Difference between revisions of "BASIC file formats"

Revision as of 13:00, 29 March 2015

BASIC programs written for TI BASIC and Extended BASIC are not stored as plain text in memory. This is different with assembler programs which are edited as text files and then assembled to a Tagged Object Code file.

This is not appropriate for BASIC. When the program is started, and it would be stored as plain text, the BASIC interpreter would have to parse the line first, finding out the commands and the arguments, and then execute it. This is typical for script languages of today, but it would be just too slow, and we know well that TI BASIC and Extended BASIC are quite slow, compared with other platforms.

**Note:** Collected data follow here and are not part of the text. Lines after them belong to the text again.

Lemma loaded_flags (storage : option (list StoredMessage)) (value : string) :
  enabled (loaded API_KEY marked_parse now storage value).
Proof.
  assert (Hadd : forall msg isNew a,
    messageInput_disabled (snd (addMessageToChat marked_parse msg isNew a))
      = messageInput_disabled a /\
    sendButton_disabled (snd (addMessageToChat marked_parse msg isNew a))
      = sendButton_disabled a).
  { intros msg isNew a. destruct a; split; reflexivity. }
  assert (Heach : forall history g a,
    messageInput_disabled (snd (forEachStored marked_parse history g a))
      = messageInput_disabled a /\
    sendButton_disabled (snd (forEachStored marked_parse history g a))
      = sendButton_disabled a).
  { induction history as [|msg history IH]; intros g a; [split; reflexivity|].
    cbn [forEachStored]. unfold bind.
    destruct (addMessageToChat marked_parse msg false a) as [r a1] eqn:E.
    destruct (Hadd msg false a) as [H1 H2]. rewrite E in H1, H2. cbn in H1, H2.
    rewrite <- H1, <- H2. apply IH. }
  unfold loaded, pageLoad, exec_. unfold bind at 1.
  match goal with
  | |- enabled (snd (let (_, s') := ?first ?a0 in _)) =>
      destruct (first a0) as [u a1] eqn:E;
      assert (Hfl : messageInput_disabled a1 = false /\ sendButton_disabled a1 = false)
  end.
  { destruct (truthyOpt API_KEY); cbn in E; injection E as _ <-; split; reflexivity. }
  unfold populateChatFromHistory, bind, get, initializeChat, modify.
  destruct (forEachStored marked_parse (loadChatHistory a1) [] a1) as [g a2] eqn:E2.
  destruct (Heach (loadChatHistory a1) [] a1) as [H1 H2]. rewrite E2 in H1, H2.
  cbn in H1, H2. destruct Hfl as [F1 F2]. rewrite F1 in H1. rewrite F2 in H2.
  destruct a2; cbn in *. split; assumption.
Qed.

Lemma clearChat_flags (a : App) :
  messageInput_disabled (exec_ (clearChat marked_parse now) a) = messageInput_disabled a /\
  sendButton_disabled (exec_ (clearChat marked_parse now) a) = sendButton_disabled a /\
  messageInput_value (exec_ (clearChat marked_parse now) a) = messageInput_value a.
Proof. destruct a; repeat split; reflexivity. Qed.

Lemma step_serialized (w w' : World) :
  serialized API_KEY w -> step API_KEY marked_parse now w w' -> serialized API_KEY w'.
Proof.
  intros Inv Hstep.
  destruct Hstep as [w value Hen | w Hen | w Hen | w | w before after p r Hp Hans].
  - destruct Inv as [(P & D1 & D2) | (p & P & D1 & D2 & V & K)]; [|congruence].
    left. destruct w as [a ps]; destruct a; cbn in *. auto.
  - destruct Inv as [(P & D1 & D2) | (p & P & D1 & D2 & V & K)]; [|congruence].
    pose proof (handleSendMessage_flags (app w)) as F. cbn [app pendings]. rewrite P.
    destruct (fst (handleSendMessage API_KEY marked_parse now (app w))) as [q|].
    + right. exists q. cbn. tauto.
    + left. cbn. destruct F as [F1 F2]. rewrite F1, F2. auto.
  - destruct Inv as [(P & D1 & D2) | (p & P & D1 & D2 & V & K)]; [|congruence].
    pose proof (handleSendMessage_flags (app w)) as F. cbn [app pendings]. rewrite P.
    destruct (fst (handleSendMessage API_KEY marked_parse now (app w))) as [q|].
    + right. exists q. cbn. tauto.
    + left. cbn. destruct F as [F1 F2]. rewrite F1, F2. auto.
  - destruct (clearChat_flags (app w)) as (C1 & C2 & C3).
    destruct Inv as [(P & D1 & D2) | (p & P & D1 & D2 & V & K)]; [left | right].
    + cbn [app pendings]. rewrite C1, C2. auto.
    + exists p. cbn [app pendings]. rewrite C1, C2, C3. auto.
  - destruct Inv as [(P & D1 & D2) | (q & P & D1 & D2 & V & K)].
    + rewrite P in Hp. destruct before; discriminate.
    + rewrite P in Hp.
      assert (before = [] /\ after = [] /\ q = p) as (-> & -> & ->).
      { destruct before as [|x before]; cbn in Hp.
        - injection Hp as -> <-. auto.
        - injection Hp as _ Hp. destruct before; discriminate. }
      destruct (resume_flags p r (app w) Hans) as [RV RF].
      unfold serialized. cbn [app pendings].
      destruct (fst (resume marked_parse now p r (app w))) as [p'|];
        cbn [started app]; destruct RF as [R1 R2]; rewrite R1, R2, RV.
      * right. exists p'. auto.
      * left. auto.
Qed.

Lemma reachable_serialized (w : World) :
  reachable API_KEY marked_parse now w -> serialized API_KEY w.
Proof.
  induction 1 as [storage value | w w' _ IH Hstep].
  - left. cbn. split; [reflexivity | apply loaded_flags].
  - eapply step_serialized; eauto.
Qed.

End Serialization.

BASIC lines are tokenized. For each command or special character or character sequence that has a meaning in BASIC there is a one-byte code, the token. Example:

Command	Token (hex)
NEW	00
SAVE	07
EDIT	09
PRINT	9c
&	b8
"..." (quoted string)	c7
SEG$	d8
VALIDATE	fe

You can find a complete table here.

So let us take a simple BASIC line like

PRINT "HELLO"

There will not be a string like "PRINT" in memory, because the parser recognized this word as a command and replaced it with its token. Second, there is a string following the command, which is enclosed in quotes. The contents can be anything, so the parser must copy it into memory as is.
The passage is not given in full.